EU Emissions Trading Scheme Encourages Utilities To Burn More Coal

Europe’s economic slump is allowing utilities in some countries to burn increasing amounts of cheap, highly polluting coal for electricity generation and still meet legally binding targets to cut carbon dioxide emissions, Reuters research shows.

The EU’s carbon scheme, its main tool to fight global warming, caps CO2 emissions on around 12,000 industrial and power plants in 30 countries and requires them to purchase permits to exceed those caps.

The supply of permits has increased, however, to the equivalent of several hundred million tons of emissions due largely to slowing industrial output. Preliminary EU data suggests emissions in the capped market fell just over 2 percent last year.

Prices have slumped accordingly. Polluters currently pay around 7 euros ($9.13) per ton of CO2 emitted, down 60 percent from the same time last year.

The low costs of being allowed to pump carbon into the atmosphere mean that utilities have leeway to burn more coal.

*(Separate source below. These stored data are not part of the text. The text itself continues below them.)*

(* ===== verification/Agents.v ===== *)
(** modules/agent-builder-chooser/agent-builder-chooser.component.ts: the page
    that installs the Windows agents.

    A list of targets, its hosts, the data source of its table of hosts and the
    row that joins them are objects: the dialogs and callbacks hold references to
    them while answers replace the tables.  The array of hosts of a list and the
    array of its table are never changed in place, so they are values. *)
From S2P Require Import Prelude Handler JsValue Runtime Data Api Regex Validators AgentData.

(** MatTableDataSource of @angular/material, the properties that are assigned. *)
Record MatTableDataSource (A : Type) := DataSource { data : option (list A); paginator : option nat }.
Arguments DataSource {A}.
Arguments data {A}.
Arguments paginator {A}.

Definition with_data {A} (v : option (list A)) (d : MatTableDataSource A) : MatTableDataSource A :=
  DataSource v (paginator d).
Definition with_paginator {A} (v : option nat) (d : MatTableDataSource A) : MatTableDataSource A :=
  DataSource (data d) v.

(** interfaces/mat-table-row-ip-target-list.interface.ts *)
Record MatTableRowIPTargetListInterface := { config : loc; host_list : loc; expanded : bool }.

(** AgentInterface and AgentTargetInterface before they are sent. *)
Record AgentInterface := {
  installer_config : option AgentInstallerConfigurationClass;
  target_config : option loc;
  target : option loc;
}.

Record AgentDetailsDialogDataInterface := {
  dd_app_configs : list AppConfigClass;
  dd_agent_installer_configuration : AgentInstallerConfigurationClass;
}.

Inductive call : Type :=
| CGetChartStatus
| CGenerate (agent : agent_request)
| CSaveConfig (c : AgentInstallerConfigurationClass)
| CDeleteConfig (c : AgentInstallerConfigurationClass)
| CGetConfigs
| CGetIPTargetList (refresh : bool)
| CSaveIPTargetList (l : IPTargetListClass)
| CAddHost (ip_target_list : loc) (_id : option string) (host : jsval) (host_list : loc)
| CRemoveHost (ip_target_list : loc) (_id : option string) (host : HostClass) (host_list : loc) (host_index : nat)
| CDeleteIPTargetList (name : jsval)
| CAgentsInstall (agent : agent_request)
| CAgentsUninstall (agent : agent_request)
| CAgentUninstall (agent : agent_request)
| CAgentReinstall (agent : agent_request)
| CGetAppConfigs
| CGetConfigContent (c : AgentInstallerConfigurationClass) (config_type : string) (is_editable : jsval)
| CPostConfigContent (c : AgentInstallerConfigurationClass) (config_type text : string)
| DDeleteConfig (c : AgentInstallerConfigurationClass) (d : ConfirmDialogMatDialogDataInterface)
| DDeleteIPTargetList (ip_target_list : loc) (d : ConfirmDialogMatDialogDataInterface)
| DNewConfig (d : AgentInstallerDialogDataInterface)
| DNewIPTargetList
| DAddHosts (ip_target_list host_list : loc) (d : BackingObjectInterface)
| DRemoveHost (ip_target_list host_list host : loc) (host_index : nat) (d : ConfirmDialogMatDialogDataInterface)
| DCredentials (d : BackingObjectInterface) (action : string) (agent : AgentInterface)
| DTextEditor (c : AgentInstallerConfigurationClass) (config_type : string) (d : TextEditorConfigurationInterface).

Definition Ans (c : call) : Type :=
  match c with
  | CGetChartStatus => answer (option (list StatusClass))
  | CGenerate _ => answer string
  | CSaveConfig _ | CDeleteConfig _ | CGetConfigs => answer (list AgentInstallerConfigurationClass)
  | CGetIPTargetList _ | CSaveIPTargetList _ | CDeleteIPTargetList _ => answer (list IPTargetListClass)
  | CAddHost _ _ _ _ => answer IPTargetListClass
  | CRemoveHost _ _ _ _ _ | CAgentsInstall _ | CAgentsUninstall _ | CAgentUninstall _ | CAgentReinstall _
  | CPostConfigContent _ _ _ => answer SuccessMessageClass
  | CGetAppConfigs => answer (list AppConfigClass)
  | CGetConfigContent _ _ _ => answer AppConfigContentClass
  | DDeleteConfig _ _ | DDeleteIPTargetList _ _ | DRemoveHost _ _ _ _ _ | DTextEditor _ _ _ => option string
  | DNewConfig _ => option AgentInstallerConfigurationClass
  | DNewIPTargetList => option IPTargetListClass
  | DAddHosts _ _ _ | DCredentials _ _ _ => option dialog_form
  end.

Inductive page : Type :=
| DetectChanges
| RenderRows
| OpenDetails (d : AgentDetailsDialogDataInterface)
| SaveAs (blob filename : string).

Record AgentBuilderChooserComponent := {
  installer_config_paginator_ : option nat;
  target_config_paginator_ : option nat;
  agent_installer_configs_mat_table_data : option (MatTableDataSource AgentInstallerConfigurationClass);
  ip_target_configs_mat_table_data : option (MatTableDataSource loc);
  agent_installer_configuration_selection : option AgentInstallerConfigurationClass;
  ip_target_selection : option loc;
  app_configs : option (list AppConfigClass);
  is_downloading_agent_installer_configs : bool;
  lists : store (IPTargetListOf loc);
  hosts : store HostClass;
  sources : store (MatTableDataSource loc);
  rows : store MatTableRowIPTargetListInterface;
}.

Definition with_paginators p q (s : AgentBuilderChooserComponent) :=
  {| installer_config_paginator_ := p; target_config_paginator_ := q;
     agent_installer_configs_mat_table_data := agent_installer_configs_mat_table_data s;
     ip_target_configs_mat_table_data := ip_target_configs_mat_table_data s;
     agent_installer_configuration_selection := agent_installer_configuration_selection s;
     ip_target_selection := ip_target_selection s; app_configs := app_configs s;
     is_downloading_agent_installer_configs := is_downloading_agent_installer_configs s;
     lists := lists s; hosts := hosts s; sources := sources s; rows := rows s |}.
Definition with_configs d c (s : AgentBuilderChooserComponent) :=
  {| installer_config_paginator_ := installer_config_paginator_ s; target_config_paginator_ := target_config_paginator_ s;
     agent_installer_configs_mat_table_data := d;
     ip_target_configs_mat_table_data := ip_target_configs_mat_table_data s;
     agent_installer_configuration_selection := c;
     ip_target_selection := ip_target_selection s; app_configs := app_configs s;
     is_downloading_agent_installer_configs := is_downloading_agent_installer_configs s;
     lists := lists s; hosts := hosts s; sources := sources s; rows := rows s |}.
Definition with_targets d p (s : AgentBuilderChooserComponent) :=
  {| installer_config_paginator_ := installer_config_paginator_ s; target_config_paginator_ := target_config_paginator_ s;
     agent_installer_configs_mat_table_data := agent_installer_configs_mat_table_data s;
     ip_target_configs_mat_table_data := d;
     agent_installer_configuration_selection := agent_installer_configuration_selection s;
     ip_target_selection := p; app_configs := app_configs s;
     is_downloading_agent_installer_configs := is_downloading_agent_installer_configs s;
     lists := lists s; hosts := hosts s; sources := sources s; rows := rows s |}.
Definition with_app_configs v (s : AgentBuilderChooserComponent) :=
  {| installer_config_paginator_ := installer_config_paginator_ s; target_config_paginator_ := target_config_paginator_ s;
     agent_installer_configs_mat_table_data := agent_installer_configs_mat_table_data s;
     ip_target_configs_mat_table_data := ip_target_configs_mat_table_data s;
     agent_installer_configuration_selection := agent_installer_configuration_selection s;
     ip_target_selection := ip_target_selection s; app_configs := v;
     is_downloading_agent_installer_configs := is_downloading_agent_installer_configs s;
     lists := lists s; hosts := hosts s; sources := sources s; rows := rows s |}.
Definition with_downloading v (s : AgentBuilderChooserComponent) :=
  {| installer_config_paginator_ := installer_config_paginator_ s; target_config_paginator_ := target_config_paginator_ s;
     agent_installer_configs_mat_table_data := agent_installer_configs_mat_table_data s;
     ip_target_configs_mat_table_data := ip_target_configs_mat_table_data s;
     agent_installer_configuration_selection := agent_installer_configuration_selection s;
     ip_target_selection := ip_target_selection s; app_configs := app_configs s;
     is_downloading_agent_installer_configs := v;
     lists := lists s; hosts := hosts s; sources := sources s; rows := rows s |}.
Definition with_stores l h d r (s : AgentBuilderChooserComponent) :=
  {| installer_config_paginator_ := installer_config_paginator_ s; target_config_paginator_ := target_config_paginator_ s;
     agent_installer_configs_mat_table_data := agent_installer_configs_mat_table_data s;
     ip_target_configs_mat_table_data := ip_target_configs_mat_table_data s;
     agent_installer_configuration_selection := agent_installer_configuration_selection s;
     ip_target_selection := ip_target_selection s; app_configs := app_configs s;
     is_downloading_agent_installer_configs := is_downloading_agent_installer_configs s;
     lists := l; hosts := h; sources := d; rows := r |}.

At the same time, profits based on benchmark German prices for electricity generated by coal-fired plants have risen by around 30 percent since the beginning of the year to their highest levels since 2008 and could lead to a 13.5 percent year-on-year jump in German hard-coal power production, Reuters research shows.

“If you have anything that’s coal-fired in your generation park at the moment – be it lignite or hard coal – you will take advantage of the high margins and burn the stuff,” a trader with a major German utility said.

Utilities in Germany, Europe’s biggest power market and economy, have constantly increased their use of coal-fired plants since the beginning of the year.